La regla más importante es la supervisión. Siempre se debe vigilar a los niños cuando están cerca del agua. No importa si se trata del agua de la bañera, una piscina poco profunda, un estanque ornamental para peces, una piscina, una bañera de hidromasajes, el mar o un lago.

Los niños pequeños son quienes tienen un mayor riesgo. Pueden ahogarse en menos de 2 pulgadas (6 centímetros) de agua. Esto significa que pueden ahogarse en un lavabo, un inodoro, una fuente, un cubo de agua, una piscina inflable o una pequeña acumulación de agua cerca de su hogar, como una zanja llena de agua de lluvia.

Vigile siempre a los niños cuando estén en el agua o cerca de ella, sin importar cuán bien sepan nadar. Incluso los niños que saben nadar pueden correr el riesgo de ahogarse. Por ejemplo, un niño podría resbalarse o caerse en el borde de la piscina, perder el conocimiento y caer dentro de la piscina con el posible riesgo de ahogarse.

Los niños pequeños y los que no saben nadar muy bien deben estar siempre cerca de un nadador adulto que los supervise y pueda llegar a ellos con solo extender el brazo.

Clases de natación. Los niños mayores de 4 años deben aprender a nadar. Averigüe en los centros recreativos locales si dan clases con un instructor calificado. Los niños menores también pueden beneficiarse si reciben clases. No aprenderán a nadar, pero es una oportunidad de comenzar a aprender acerca de la seguridad en el agua. Y si usted no sabe nadar, considere tomar lecciones.

También puede buscar en línea dónde se dan clases:

Obtenga más información sobre mantener a los niños seguros cuando están en el agua (ya sea en una bañera, una embarcación, una piscina o un espejo de agua natural).

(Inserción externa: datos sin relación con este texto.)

(** ** The tree of subgraphs *)

Section tree.
#[local] Set Default Proof Using "Type".
Context (g : DagreGraph) (W : wf g).
Definition child_of (p c : string) : Prop := c ∈ children g p.
(** Down from the nodes without a parent. *)
Inductive at_depth : string → nat → Prop :=
  | depth_root v : v ∈ root_children g → at_depth v 1
  | depth_child p c d : at_depth p d → c ∈ children g p → at_depth c (S d).
Definition below : string → string → Prop := rtc child_of.
Lemma children_parent c p : c ∈ children g p → g_parent g !! c = Some p.
Proof using W. unfold children, sort_strings. rewrite sort_by_elem, elem_of_elements. apply (wf_family _ W). Qed.
Lemma root_parent v : v ∈ root_children g ↔ g_parent g !! v = None ∧ is_Some (g_nodes g !! v).
Proof.
  rewrite <- nodes_elem. unfold root_children, nodes, sort_strings. by rewrite !sort_by_elem, list_elem_of_filter.
Qed.
Lemma depth_unique v d d' : at_depth v d → at_depth v d' → d = d'.
Proof using W.
  intros H. revert d'. induction H as [v Hv|p c d Hp IH Hc]; intros d' H'; inversion H' as [v' Hv'|p' c' e Hp' Hc']; subst; [done| | |].
  - apply root_parent in Hv as [Hv _]. apply children_parent in Hc'. congruence.
  - apply root_parent in Hv' as [Hv' _]. apply children_parent in Hc. congruence.
  - apply children_parent in Hc, Hc'. f_equal. apply IH. congruence.
Qed.
Lemma below_depth v u d : below v u → at_depth v d → ∃ e, at_depth u e ∧ (d ≤ e)%nat ∧ (v = u ∨ d < e)%nat.
Proof.
  intros H. revert d. induction H as [v|v c u Hc _ IH]; intros d Hd; [exists d; by auto|].
  destruct (IH (S d)) as (e & He & Hle & _); [by eapply depth_child|]. exists e. split_and!; [done|lia|right; lia].
Qed.
(** Subtrees of different nodes at one depth have nothing in common. *)
Lemma below_apart a b u d : below a u → below b u → at_depth a d → at_depth b d → a = b.
Proof using W.
  intros Ha. revert b d. induction Ha as [a|a c u Hc Hu IH]; intros b d Hb Da Db.
  - destruct (below_depth _ _ _ Hb Db) as (e & He & _ & [?|Hlt]); [done|]. rewrite (depth_unique _ _ _ He Da) in Hlt. lia.
  - apply rtc_inv in Hb as Hb'. destruct Hb' as [<-|(c' & Hc' & Hu')].
    + destruct (below_depth c b (S d) Hu (depth_child a c d Da Hc)) as (e & He & Hle & _). rewrite (depth_unique _ _ _ He Db) in Hle. lia.
    + assert (c = c') by exact (IH c' (S d) Hu' (depth_child a c d Da Hc) (depth_child b c' d Db Hc')). subst c'.
      apply children_parent in Hc, Hc'. congruence.
Qed.
Lemma depth_below v d : at_depth v d → ∃ r, r ∈ root_children g ∧ below r v.
Proof.
  induction 1 as [v Hv|p c d Hp (r & Hr & Hb) Hc]; [exists v; split; [done|apply rtc_refl]|].
  exists r. split; [done|]. eapply rtc_r; [exact Hb|exact Hc].
Qed.
Lemma depth_path v d : at_depth v d → ∃ l, NoDup l ∧ S (length l) = d ∧ ∀ x, x ∈ l → is_Some (g_parent g !! x) ∧ ∃ e, at_depth x e ∧ (e ≤ d)%nat.
Proof using W.
  induction 1 as [v Hv|p c d Hp (l & Hnd & Hl & Hx) Hc].
  - exists []. split_and!; [by apply NoDup_nil|done|by intros x ?%elem_of_nil].
  - exists (c :: l). split_and!; [|cbn; lia|].
    + apply NoDup_cons. split; [|done]. intros Hin. destruct (Hx c Hin) as (_ & e & He & Hle).
      pose proof (depth_unique c e (S d) He (depth_child p c d Hp Hc)). lia.
    + intros x [->|Hin]%elem_of_cons; [|destruct (Hx x Hin) as (? & e & ? & ?); split; [done|exists e; split; [done|lia]]].
      split; [rewrite (children_parent _ _ Hc); by eexists|]. exists (S d). split; [by eapply depth_child|lia].
Qed.
Lemma depth_bound v d : at_depth v d → (1 ≤ d ≤ tree_bound g)%nat.
Proof using W.
  intros (l & Hnd & <- & Hx)%depth_path. split; [lia|]. unfold tree_bound. apply le_n_S.
  rewrite <- (size_list_to_set (C := gset string) l Hnd), <- size_dom. apply subseteq_size. intros x. rewrite elem_of_list_to_set, elem_of_dom. by intros [? _]%Hx.
Qed.

(** *** Walks

    What a walk from every one of some siblings does, put together. *)
Definition below_some (l : list string) (u : string) : Prop := ∃ c, c ∈ l ∧ below c u.
Lemma below_some_snoc l c u : below_some (l ++ [c]) u ↔ below_some l u ∨ below c u.
Proof.
  split.
  - intros (x & [Hx| ->%list_elem_of_singleton]%elem_of_app & Hu); [left; by exists x|by right].
  - intros [(x & Hx & Hu)|Hu]; [exists x|exists c]; (split; [apply elem_of_app|done]); [by left|right; by left].
Qed.
Lemma below_children v u : below v u ↔ u = v ∨ below_some (children g v) u.
Proof.
  split.
  - intros [<-|(c & Hc & Hu)]%rtc_inv; [by left|right; by exists c].
  - intros [->|(c & Hc & Hu)]; [apply rtc_refl|by eapply rtc_l].
Qed.
Lemma children_not_above v d p : at_depth v d → below_some (children g v) p → ¬ below p v.
Proof using W.
  intros Hd (c & Hc & Hp) Hb. destruct (below_depth c p (S d) Hp (depth_child v c d Hd Hc)) as (e & He & Hle & _).
  destruct (below_depth p v e Hb He) as (e' & He' & Hle' & _). pose proof (depth_unique v d e' Hd He'). lia.
Qed.
Lemma siblings_fold {A} (R : (string → Prop) → A → A → Prop) (f : string → A → panics A) d l s :
  NoDup l → (∀ c, c ∈ l → at_depth c d) → (∀ P, (∀ u, ¬ P u) → R P s s) →
  (∀ P Q PQ a b c, R P a b → R Q b c → (∀ u, PQ u ↔ P u ∨ Q u) → (∀ p u, P p → Q u → ¬ below p u ∧ ¬ below u p) → R PQ a c) →
  (∀ P c s', c ∈ l → R P s s' → (∀ u, below c u → ¬ P u) → ∃ s'', f c s' = Done s'' ∧ R (below c) s' s'') →
  ∃ s', fold_outcome f l s = Done s' ∧ R (below_some l) s s'.
Proof using W.
  intros Hnd Hl Hnone Hthen Hf. apply (fold_outcome_inv (λ pre s', R (below_some pre) s s')).
  - apply Hnone. by intros u (c & ?%elem_of_nil & _).
  - intros pre c post s1 E H1. assert (Hc : c ∈ l) by (rewrite E; apply elem_of_app; right; by left).
    assert (Hap : ∀ c' u, c' ∈ pre → below c' u → ¬ below c u).
    { intros c' u Hc' Hu Hu'. assert (Hl' : c' ∈ l) by (rewrite E; apply elem_of_app; by left).
      assert (c' = c) as -> by exact (below_apart c' c u d Hu Hu' (Hl _ Hl') (Hl _ Hc)).
      rewrite E in Hnd. apply NoDup_app in Hnd as (_ & Hnd & _). apply (Hnd c Hc'). by left. }
    destruct (Hf (below_some pre) c s1 Hc H1) as (s2 & E2 & H2); [intros u Hu (c' & Hc' & Hu'); by apply (Hap c' u)|].
    exists s2. split; [exact E2|]. apply (Hthen (below_some pre) (below c) _ s s1 s2 H1 H2); [apply below_some_snoc|].
    intros p u (c' & Hc' & Hp) Hu. split; intros Hb; [apply (Hap c' u Hc'); [by transitivity p|done]|].
    apply (Hap c' p Hc' Hp). by transitivity u.
Qed.
Let succs := successors_of b.
Context (xs1 : gmap string f64).
Definition pulls (m : f64) (v : string) : bool :=
  negb (f64_eqb m f64_infinity) && negb (bool_decide (border_type_of g v = Some skip)).
Definition pulled (xs : gmap string f64) (v : string) : option f64 :=
  let m := nearest_right succs xs v in if pulls m v then (λ x, f64_max x m) <$> xs1 !! v else xs1 !! v.
Record right_inv (X : gset string) (xs : gmap string f64) : Prop := {
  ri_out v : v ∉ X → xs !! v = xs1 !! v;
  ri_val v : v ∈ X → xs !! v = pulled xs v;
  ri_succs v p : v ∈ X → p ∈ edges_at succs v → p.1 ∈ X
}.
Lemma nearest_ext xs xs' v : (∀ p, p ∈ edges_at succs v → xs' !! p.1 = xs !! p.1) → nearest_right succs xs' v = nearest_right succs xs v.
Proof. intros H. apply fold_ext_in. intros p a Hp. by rewrite H. Qed.
Lemma pull_lookup xs x v : pull_right g skip succs x xs !! v =
  if decide (v = x) then (if pulls (nearest_right succs xs x) x then (λ y, f64_max y (nearest_right succs xs x)) <$> xs !! x else xs !! x) else xs !! v.
Proof.
  unfold pull_right. fold (pulls (nearest_right succs xs x) x). destruct (pulls _ x), (decide (v = x)) as [->|Hne]; try done.
  - by rewrite lookup_alter_eq.
  - by rewrite lookup_alter_ne.
Qed.
Lemma right_step x X xs : x ∈ bl_nodes b → (∀ n, n ∈ (edges_at succs x).*1 → n ∈ X) → right_inv X xs →
  right_inv ({[x]} ∪ X) (pull_right g skip succs x xs).
Proof.
  intros Hxb Hx [Ho Hv Hs]. set (xs' := pull_right g skip succs x xs).
  assert (Hx' : ∀ p, p ∈ edges_at succs x → p.1 ∈ X) by (intros p Hp; apply Hx, list_elem_of_fmap; by exists p).
  assert (Hself : ∀ v p, p ∈ edges_at succs v → p.1 ≠ v).
  { intros v [w t] Hp%successors_ok E. cbn in E. subst. destruct Hp as [_ Hp]. specialize (Hh _ _ Hp). cbn in Hh. lia. }
  assert (Hsame : x ∈ X → xs' = xs).
  { intros HX. apply map_eq. intros v. unfold xs'. rewrite pull_lookup. destruct (decide (v = x)) as [->|]; [|done].
    rewrite (Hv x HX). unfold pulled. destruct (pulls _ x); [|done]. destruct (xs1 !! x); cbn; [|done]. by rewrite f64_max_again. }
  assert (Hne : ∀ v, v ≠ x → xs' !! v = xs !! v) by (intros v ?; unfold xs'; by rewrite pull_lookup, decide_False).
  assert (Heq : ∀ v, v = x ∨ v ∈ X → nearest_right succs xs' v = nearest_right succs xs v).
  { intros v Hvx. destruct (decide (x ∈ X)) as [HX|HX]; [by rewrite Hsame|]. apply nearest_ext. intros p Hp. apply Hne.
    destruct Hvx as [->|Hvx]; [by apply Hself|]. specialize (Hs v p Hvx Hp). congruence. }
  split.
  - intros v Hvx. rewrite Hne by set_solver. apply Ho. set_solver.
  - intros v Hvx. unfold pulled. rewrite Heq by set_solver. destruct (decide (v = x)) as [->|Hvne].
    + unfold xs'. rewrite pull_lookup, decide_True by done. destruct (decide (x ∈ X)) as [HX|HX]; [|by rewrite Ho].
      rewrite (Hv x HX). unfold pulled. destruct (pulls _ x); [|done]. destruct (xs1 !! x); cbn; [|done]. by rewrite f64_max_again.
    + rewrite Hne by done. rewrite Hv by set_solver. done.
  - intros v p [->%elem_of_singleton|HvX]%elem_of_union Hpv; apply elem_of_union; right; [by apply Hx'|by eapply Hs].
Qed.
(** [y] is at least [t] to the right of [x], or [x] to the left of [y]: sums and
    differences round, so that it need not be both.  No NaN is apart. *)
Definition apart (x y t : f64) : Prop := f64_le (f64_add x t) y = true ∨ f64_le x (f64_sub y t) = true.
Lemma apart_of x y t : is_nan x = false → f64_lt x f64_zero = false → is_nan y = false → f64_lt f64_zero t = true →
  f64_lt y (f64_add x t) = false ∨ f64_lt (f64_sub y t) x = false → apart x y t.
Proof.
  clear. intros Nx Px Ny Pt Ha. assert (Nt : is_nan t = false) by (by apply f64_lt_key in Pt as (_ & ? & _)).
  destruct Ha as [Ha|Ha]; [left; apply f64_not_lt_le; [by apply f64_add_num|done..]|].
  destruct (decide (y = f64_infinity ∧ t = f64_infinity)) as [[-> ->]|Hi].
  - left. by destruct x as [[]|[]| |[] ? ?].
  - right. apply f64_not_lt_le; [done| |done]. apply f64_sub_num; [done|done| |done]. intros -> ->. by apply Hi.
Qed.
Context (Hpos : ∀ v p, p ∈ edges_at (bl_edges b) v → f64_lt f64_zero p.2 = true).
Context (Hsome : ∀ v, v ∈ bl_nodes b → ∃ x, xs1 !! v = Some x ∧ is_nan x = false ∧ f64_lt x f64_zero = false).
Context (Hleft : ∀ u v t x y, (u, t) ∈ edges_at (bl_edges b) v → xs1 !! u = Some x → xs1 !! v = Some y → f64_lt y (f64_add x t) = false).
Lemma right_pass : ∃ xs, dfs_iterate (λ v, (edges_at succs v).*1) (pull_right g skip succs) (bl_nodes b) xs1 = Done xs ∧
  (∀ v, v ∈ bl_nodes b → is_Some (xs !! v)) ∧
  ∀ u v t x y, (u, t) ∈ edges_at (bl_edges b) v → xs !! u = Some x → xs !! v = Some y → apart x y t.
Proof.
  assert (Hn : ∀ v n, v ∈ bl_nodes b → n ∈ (edges_at succs v).*1 → n ∈ bl_nodes b ∧ (h v < h n)%nat).
  { intros v n _ ([w t] & -> & [Hw Hp]%successors_ok)%list_elem_of_fmap. split; [done|]. apply (Hh w (v, t) Hp). }
  destruct (dfs_iterate_ends (λ v, (edges_at succs v).*1) (pull_right g skip succs) (bl_nodes b) (λ v n Hv Hi, proj1 (Hn v n Hv Hi)) xs1 Hnd) as [xs E].
  exists xs. split; [done|]. set (M := foldr Nat.max 0%nat (h <$> bl_nodes b)).
  assert (HM : ∀ v, v ∈ bl_nodes b → (h v ≤ M)%nat).
  { unfold M. clear. intros v. induction (bl_nodes b) as [|x l IH]; [by intros ?%elem_of_nil|]. cbn. intros [->|?%IH]%elem_of_cons; lia. }
  destruct (dfs_iterate_inv _ (pull_right g skip succs) (bl_nodes b) (λ v n Hv Hi, proj1 (Hn v n Hv Hi)) (λ v, M - h v)%nat)
    with (I := right_inv) (s := xs1) (s' := xs) as (X & [Ho Hv Hs] & HX); [| |split; [done|set_solver..]|done|].
  - intros v n Hvb Hi. destruct (Hn v n Hvb Hi) as [Hnb Hlt]. specialize (HM n Hnb). lia.
  - intros x X s Hxb Hx I. by apply right_step.
  - assert (Hval : ∀ v, v ∈ bl_nodes b → ∃ x y, xs1 !! v = Some x ∧ is_nan x = false ∧ xs !! v = Some y ∧ f64_lt y x = false ∧
      (y = x ∨ y = nearest_right succs xs v) ∧ is_nan y = false ∧ f64_lt y f64_zero = false).
    { intros v Hvb. destruct (Hsome v Hvb) as (x & Hx & Hnan & Hnn). specialize (Hv v (HX v Hvb)). unfold pulled in Hv. rewrite Hx in Hv.
      destruct (pulls _ v); cbn in Hv; (eexists x, _; split_and!; [done|done|exact Hv|..]).
      - apply f64_max_above.
      - unfold f64_max. rewrite Hnan. repeat case_match; by auto.
      - by apply f64_max_nan.
      - eapply (f64_not_lt_trans _ x); [done|done|apply f64_max_above].
      - apply f64_lt_irrefl.
      - by left.
      - done.
      - done. }
    split.
    + intros v Hvb. destruct (Hval v Hvb) as (x & y & _ & _ & -> & _). by eexists.
    + intros u v t x y Huv Hu Hvy. destruct (Hends v (u, t) Huv) as [Hub Hvb]. cbn in Hub.
      destruct (Hval u Hub) as (x1 & x' & Hx1 & _ & Hx & _ & Hux & Nx & Px).
      destruct (Hval v Hvb) as (y1 & y' & Hy1 & Hny & Hy & Hge & _ & Ny & _).
      rewrite Hu in Hx. rewrite Hvy in Hy. injection Hx as <-. injection Hy as <-.
      apply apart_of; [done|done|done|by apply (Hpos v (u, t))|]. destruct Hux as [->| ->].
      * left. eapply (f64_not_lt_trans _ y1); [done|by eapply Hleft|done].
      * right. apply (proj2 (proj2 (right_bound_ok xs (edges_at succs u) f64_infinity eq_refl)) (v, t)); [|done].
        by apply successors_ok.
Qed.
End compaction.
(* ===== verification/LayoutFacts.v ===== *)
(** * The layout of a graph without subgraphs

    Once its ranks go down along every edge, the layout gives such a graph back
    with the nodes and edges it came with, every node placed and every edge
    drawn from border to border: what the phases put in (reversed edges, label
    proxies, chains of dummies) they take out again. *)
From stdpp Require Import strings gmap relations.
From S2P Require Import Prelude Bytes F64 SortBy DagreGraph DagreGraphFacts FasDfs FasGreedy Rank RankFacts RankFeasible NetworkSimplex AssignRanks Layers Order OrderSort OrderFacts Phases PhasesFacts Nesting Compound ParentChains Bk Layout.
From S2P Require Acyclic AcyclicFacts Normalize NormalizeFacts.

Import Acyclic(is_reversed) AcyclicFacts.

(** ** Relabellings *)

Lemma relabelled_weaken (f h : NodeLabel → NodeLabel) g g' : (∀ n n', f n = f n' → h n = h n') → relabelled f g g' → relabelled h g g'.
Proof.
  intros Hfh R. split; try apply R. intros v. pose proof (rr_nodes _ _ R v) as H.
  destruct (g_nodes g' !! v), (g_nodes g !! v); cbn in *; try done. apply (inj Some) in H. by rewrite (Hfh _ _ H).
Qed.
(** A node without what ordering and positions give it. *)
Definition unplaced (n : NodeLabel) : NodeLabel :=
  set_n_self_edges [] (set_n_y None (set_n_x None (set_n_order None n))).
Lemma reordered_unplaced g g' : reordered g g' → relabelled unplaced g g'.
Proof.
  apply relabelled_weaken. intros n n' E. unfold unplaced. change (set_n_order None n) with (unordered n).
  change (set_n_order None n') with (unordered n'). by rewrite E.
Qed.
Lemma relabelled_lookup {f} g g' v n' : relabelled f g g' → g_nodes g' !! v = Some n' → ∃ n, g_nodes g !! v = Some n ∧ f n' = f n.
Proof.
  intros R Hv. pose proof (rr_nodes _ _ R v) as H. rewrite Hv in H. destruct (g_nodes g !! v) as [n|]; cbn in H; [|done].
  apply (inj Some) in H. by exists n.
Qed.
Lemma fold_relabelled {A} f (h : A → DagreGraph → DagreGraph) l : (∀ x g, relabelled f g (h x g)) → ∀ g, relabelled f g (fold_with h l g).
Proof.
  intros Hh. induction l as [|x l IH]; intros g; cbn [fold_with]; [apply reranked_refl|]. by eapply reranked_trans.
Qed.
Lemma unplaced_fields n n' : unplaced n = unplaced n' →
  n_rank n = n_rank n' ∧ n_dummy n = n_dummy n' ∧ n_edge_label n = n_edge_label n' ∧ n_edge_obj n = n_edge_obj n' ∧
  n_width n = n_width n' ∧ n_height n = n_height n' ∧ n_shape n = n_shape n'.
Proof. destruct n, n'. intros [= ]. by split_and!. Qed.
Lemma unplaced_rank g g' v : relabelled unplaced g g' → node_rank g' v = node_rank g v.
Proof.
  intros R. unfold node_rank, node. destruct (g_nodes g' !! v) as [n'|] eqn:E.
  - destruct (relabelled_lookup _ _ _ _ R E) as (n & -> & (H & _)%unplaced_fields). done.
  - destruct (g_nodes g !! v) eqn:E2; [|done]. pose proof (rr_nodes _ _ R v) as H. rewrite E, E2 in H. done.
Qed.
(** [MarkdownComponents.code]; [children] is [String(children)]. *)
Definition code (inline : bool) (className : option jsstring) (children : jsstring)
  : element :=
  let className_ := match className with Some c => c | None => [] end in
  let match_ := exec re_language className_ in
  let language :=
    match match_ with
    | Some m => match f_group m with Some g => g | None => [] end
    | None => []
    end in
  let content := replace re_final_newline [] children in
  if inline || negb (is_some match_)
  then inline_code content
  else code_block
         (className_ ++ js " overflow-auto rounded-md p-3 bg-gray-100 dark:bg-gray-800")
         (if nonempty language then js "language-" ++ language else [])
         children.

(** ** Notions used in the further properties *)

(** The position [st'] lies [x] further in the same text than [st]. *)
Definition reaches (st st' : mstate) (x : jsstring) : Prop :=
  post st = x ++ post st' /\ pre st' = rev x ++ pre st.

(** The pattern holds no capture group. *)
Fixpoint groupless (r : regex) : bool :=
  match r with
  | Grp _ => false
  | Seq a b | Alt a b => groupless a && groupless b
  | Opt a => groupless a
  | _ => true
  end.

(** [s] neither starts nor ends with white space. *)
Definition no_edge_space (s : jsstring) : Prop :=
  starts_with_space s = false /\ starts_with_space (rev s) = false.

(** The start-of-line status of the position after [a], when the text read
    before [a] ended in status [b]. *)
Definition bol_after (b : bool) (a : jsstring) : bool :=
  match rev a with
  | [] => b
  | c :: _ => is_line_terminator c
  end.

(** [c] is not a line feed. *)
Definition not_lf (c : char) : bool := negb (c =? LF).

(** [s] starts with [w], the case of letters apart. *)
Fixpoint starts_with_ci (w s : jsstring) : bool :=
  match w, s with
  | [], _ => true
  | x :: w', c :: s' => (canonicalize c =? canonicalize x) && starts_with_ci w' s'
  | _ :: _, [] => false
  end.

(** [w] occurs in [s], the case of letters apart. *)
Fixpoint mentions (w s : jsstring) : bool :=
  starts_with_ci w s
  || match s with
     | [] => false
     | _ :: t => mentions w t
     end.

(** The headings that line 119 accepts. *)
Definition ideal_headings : list string :=
  ["Ideal Response"; "Example Answer"; "Model Answer"].

(** ** The parser with the errors of JavaScript written out

    [parseEvaluationResponse] once more, with the two accesses that throw a
    [TypeError] on [null] or [undefined] as steps that can fail: the element
    [m[1]] of the result of a match, which is [null] when there is no match,
    and the method [trim] of that element, which is [undefined] when the
    group took no part in the match.  Every other method of lines 88-210 is
    called on a string, and is total. *)

(** How a statement completes: normally, with a value, or with an error
    thrown. *)
Inductive completion (A : Type) : Type :=
| Normal (a : A)
| Throw.

Arguments Normal {A} a.
Arguments Throw {A}.

Definition bind {A B : Type} (c : completion A) (f : A -> completion B)
  : completion B :=
  match c with
  | Normal a => f a
  | Throw => Throw
  end.
Lemma round_half_even_near (m k : Z) :
  0 <= k ->
  2 * Z.abs (F.round_half_even m k * 2 ^ k - m) <= 2 ^ k.
Proof.
  intros Hk. unfold F.round_half_even.
  assert (Hd : 0 < 2 ^ k) by (apply Z.pow_pos_nonneg; lia).
  assert (Hnz : 2 ^ k <> 0) by (intros H0; rewrite H0 in Hd; inversion Hd).
  pose proof (Z.div_mod m (2 ^ k) Hnz) as Hdm.
  pose proof (Z.mod_pos_bound m (2 ^ k) Hd) as Hr.
  set (d := 2 ^ k) in *. set (q := m / d) in *. set (r := m mod d) in *.
  clearbody d q r.
  assert (Hlow : q * d - m = - r) by lia.
  assert (Hup : (q + 1) * d - m = d - r) by lia.
  destruct (2 * r ?= d) eqn:Hc.
  - apply Z.compare_eq in Hc.
    destruct (Z.even q); [rewrite Hlow | rewrite Hup]; lia.
  - rewrite Z.compare_lt_iff in Hc. rewrite Hlow. lia.
  - rewrite Z.compare_gt_iff in Hc. rewrite Hup. lia.
Qed.

(** X4.  Where [_safe_float] gives a finite float other than zero,
    [_safe_int] returns an integer, never [None] and never an error: the
    float itself when it is whole, and otherwise an integer at most one
    half away from it. *)
Theorem safe_int_within_half (v : value) (s : bool) (m : positive) (e : Z) :
  _safe_float v = Ok (Some (S754_finite s m e)) ->
  exists n,
    _safe_int v = Ok (Some n)
    /\ (0 <= e -> n = cond_Zopp s (Zpos m * 2 ^ e))
    /\ (e < 0 -> 2 * Z.abs (n * 2 ^ (- e) - cond_Zopp s (Zpos m)) <= 2 ^ (- e)).
Proof.
  intros H. unfold _safe_int. rewrite H. cbn [bind F.round].
  eexists. split; [reflexivity |]. split.
  - intros He. apply Z.leb_le in He. rewrite He. reflexivity.
  - intros He. apply Z.leb_gt in He. rewrite He.
    pose proof (round_half_even_near (Zpos m) (- e) ltac:(lia)) as Hn.
    destruct s; cbn [cond_Zopp]; [| exact Hn].
    replace (- F.round_half_even (Z.pos m) (- e) * 2 ^ (- e) - - Z.pos m)
      with (- (F.round_half_even (Z.pos m) (- e) * 2 ^ (- e) - Z.pos m)) by ring.
    rewrite Z.abs_opp. exact Hn.
Qed.

Lemma safe_int_within_half_witness :
  exists n,
    _safe_int (VStr "-0.75") = Ok (Some n)
    /\ (0 <= -53 -> n = cond_Zopp true (Zpos 6755399441055744 * 2 ^ (-53)))
    /\ (-53 < 0 ->
        2 * Z.abs (n * 2 ^ (- -53) - cond_Zopp true (Zpos 6755399441055744))
        <= 2 ^ (- -53)).
Proof.
  apply (safe_int_within_half (VStr "-0.75") true 6755399441055744 (-53)).
  vm_compute. reflexivity.
Defined.

End CoercionBounds.

(* ================================================================== *)
(** * Dates read back: [strftime] and [strptime] *)
(* ================================================================== *)

Module RereadingFacts.
Import Settlements.
Import Rereading.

Seguridad en el agua al estar en el baño

  • Entérese cómo mantener seguros a los niños pequeños cerca de una bañera.

Seguridad en las piscinas

  • Piense en la seguridad si en su vivienda tiene una piscina, un estanque o una bañera de hidromasaje.

Seguridad en el agua al estar al aire libre

  • Nadar en una piscina no es lo mismo que nadar en un lago o en el mar. Esto es lo que necesita saber.

Qué hacer en caso de emergencia

Si no encuentra a su hijo, siempre debe revisar primero la piscina u otro espejo de agua. La supervivencia depende de que se rescate al niño y este comience a respirar nuevamente lo antes posible:

  • Si encuentra a un niño en el agua, sáquelo mientras grita fuerte pidiendo ayuda. Si hay alguien cerca, pídale que llame al 911.
  • Compruebe que las vías respiratorias del niño estén despejadas. Si el niño no está respirando, comience las maniobras de RCP si recibió entrenamiento para practicarlas. Siga las instrucciones que le dé el operador del 911.
  • Si cree que su hijo tiene una lesión en el cuello, por ejemplo, por haberse zambullido:
    • Mantenga al niño recostado de espalda.
    • Sujete el cuello y los hombros con las manos y el antebrazo para ayudar a impedir que se mueva el cuello hasta que llegue la ayuda. Esto puede ayudar a prevenir mayores lesiones en la médula espinal.
    • Mantenga al niño quieto y háblele con voz calma para consolarlo y mantenerlo cómodo.